Why paste the link content here? Most people already read it, it's nothing new. I can go find 10 X quotes too, but a link should suffice. Quote pasting is no discussion.
I pasted just the part about ICCCM, because it directly addressed the point I was trying to make, and it doesn't have link anchors. I didn't assume everyone would want to wade through the entire document to get to the part about ICCCM. If most people already read all of that Unix-Haters chapter which I wrote in 1993, then that's news to me. Obviously the guy who repeatedly parroted the 20-some-year-old discredited "Mechanism not Policy" line hadn't read my criticism.

But don't lose any sleep over it: computer networks and storage devices are fast and large enough these days that it's not going to cause any meltdowns, so it's more important to save people time, than to conserve the bandwidth and disk space consumed by a few lines of text. Sorry to have wasted YOUR time that it took you to post a complaint.

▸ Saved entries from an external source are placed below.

(* ===== verification/RpcBody.v ===== *)
(** * RpcBody: the json-rpc body and its batches

    Models [src/messages/rpc/body.cpp] over [include/bitcoin/network/impl/messages/json_body.ipp],
    the json-rpc alternative of the reader of [src/messages/http_body.cpp], the parser of
    headerless bodies of [impl/messages/http/parser.ipp], and the reads of
    [src/net/socket_body.cpp], [socket_http.cpp] (the codec) and [socket_rpc.cpp], with the batch
    state that [src/net/proxy_actions.cpp] stamps on each.  The json parser of
    libbitcoin-system is a parameter; an index into the data is kept as what
    follows it. *)

From S2P Require Import Prelude.
From S2P Require Import Errors.
From S2P Require Import RpcModel.

Module rpc_body.
Import rpc_model.

(** ** The json parser

    [write_some] consumes data up to the end of a document, and the whitespace
    that follows it; [release] gives the document and renews the parser. *)
Class JsonParser `{Json} := {
  parser : Type;
  fresh : parser;
  parser_done : parser -> bool;
  write_some : bytes -> parser -> Z * code * parser;
  release : parser -> json * parser
}.

Definition space : Z := 32.
Definition tab : Z := 9.
Definition carriage : Z := 13.
Definition newline : Z := 10.
Definition open_array : Z := 91.
Definition close_array : Z := 93.
Definition close_object : Z := 125.
Definition comma : Z := 44.

Definition is_json_whitespace (c : Z) : bool := (c =? space) || (c =? tab) || (c =? carriage) || (c =? newline).

(** A document that is known to be complete at its end, which is not so of a
    number: it begins with no whitespace and no delimiter of a batch.
    [parsing p r v]: the parser has yet to read [r]. *)
Class JsonParserLaws `{JsonParser} := {
  document : bytes -> json -> Prop;
  parsing : parser -> bytes -> json -> Prop;
  document_begins d v : document d v -> exists c l, d = c :: l /\ is_json_whitespace c = false /\ c <> open_array /\ c <> close_array /\ c <> comma;
  parsing_fresh d v : document d v -> parsing fresh d v;
  parsing_undone p r v : parsing p r v -> r <> [] /\ parser_done p = false;
  parsing_part p r1 r2 v : parsing p (r1 ++ r2) v -> r1 <> [] -> r2 <> [] ->
    exists p', write_some r1 p = (len r1, error.success : code, p') /\ parsing p' r2 v;
  parsing_end p r v w rest : parsing p r v -> Forall (fun c => is_json_whitespace c = true) w ->
    (forall c l, rest = c :: l -> is_json_whitespace c = false) ->
    exists p' q, write_some (r ++ w ++ rest) p = (len (r ++ w), error.success : code, p') /\ parser_done p' = true /\
      release p' = (v, q) /\ forall d v', document d v' -> parsing q d v'
}.

Section body.
Context `{Parser : JsonParser}.

Definition maximum : Z := 2 ^ 64 - 1.
Definition ceilinged_add (a b : Z) : Z := (a + b) `min` maximum.

(** ** Values *)

(** [message_type<request_t>]. *)
Record value_type := mk_value { model : json; message : request; batch : bool; changed : bool; lax_params : bool; lax_batch : bool }.

Definition empty_request : request := mk_request undefined None [] None.
Definition make_value (b : bool) : value_type := mk_value json_null empty_request b false false false.

Definition set_model (j : json) (v : value_type) : value_type := mk_value j (message v) (batch v) (changed v) (lax_params v) (lax_batch v).
Definition set_message (m : request) (v : value_type) : value_type := mk_value (model v) m (batch v) (changed v) (lax_params v) (lax_batch v).
Definition set_changed (v : value_type) : value_type := mk_value (model v) (message v) (batch v) true (lax_params v) (lax_batch v).
Definition set_lax (params lax : bool) (v : value_type) : value_type := mk_value (model v) (message v) (batch v) (changed v) params lax.

(** ** Conversion of the document *)

Definition set_version (w : version) (m : request) : request := mk_request w (id m) (method m) (params m).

No need to apologize, I was just genuinely curious. Considering you wrote it yourself, that makes it more of a discussion in my eyes. Bandwidth was never the issue. No hard feelings :)
I loved the Unix Hater's Handbook. Still have the book, still have the barf bag. Still think it's one of the best books on operating systems design ever written.

At least no-one tries to use csh anymore...

Maybe moving away from X is really just a cover for moving away from ICCCM? :)
You might be right! The core issue of the ICCCM though is not that it's poorly designed in and of itself, but that it is forced to worked around certain specific deficiencies in the X11 protocol (and by "specific" I mean "easily fixed in the next protocol bump", as opposed to "warrant an entire redesign"). The ICCCM authors even suggest improvements to X11 to make for a more coherent system, but sadly it seems most of them have not yet (25 yrs on…) been implemented.

My overall thesis is that the overall design of X (client/server model, mechanism not policy, extensibility) is a sound one, and that the issues cited by Wayland proponents would be better addressed by an evolution of X than a whole-sale replacement.

Maybe they should just recognize the fact that the web has won and nobody cares about X any more, and implement a window system that runs in the web browser, and run the web browser in full screen direct access mode as the only top level application. I mean, now that we have HTML and WebGL and Canvas, who needs X11's neanderthal rendering model?

I'm kinda surprised that nobody's written an X server in JavaScript yet (not that it's what I'm proposing above, just that people love to do crazy useless things like that).

Jesus christ, I was wrong about that: https://github.com/tnkd/javascript-x-server

Is there a rule 34 about things that shouldn't be written in JavaScript being written in JavaScript?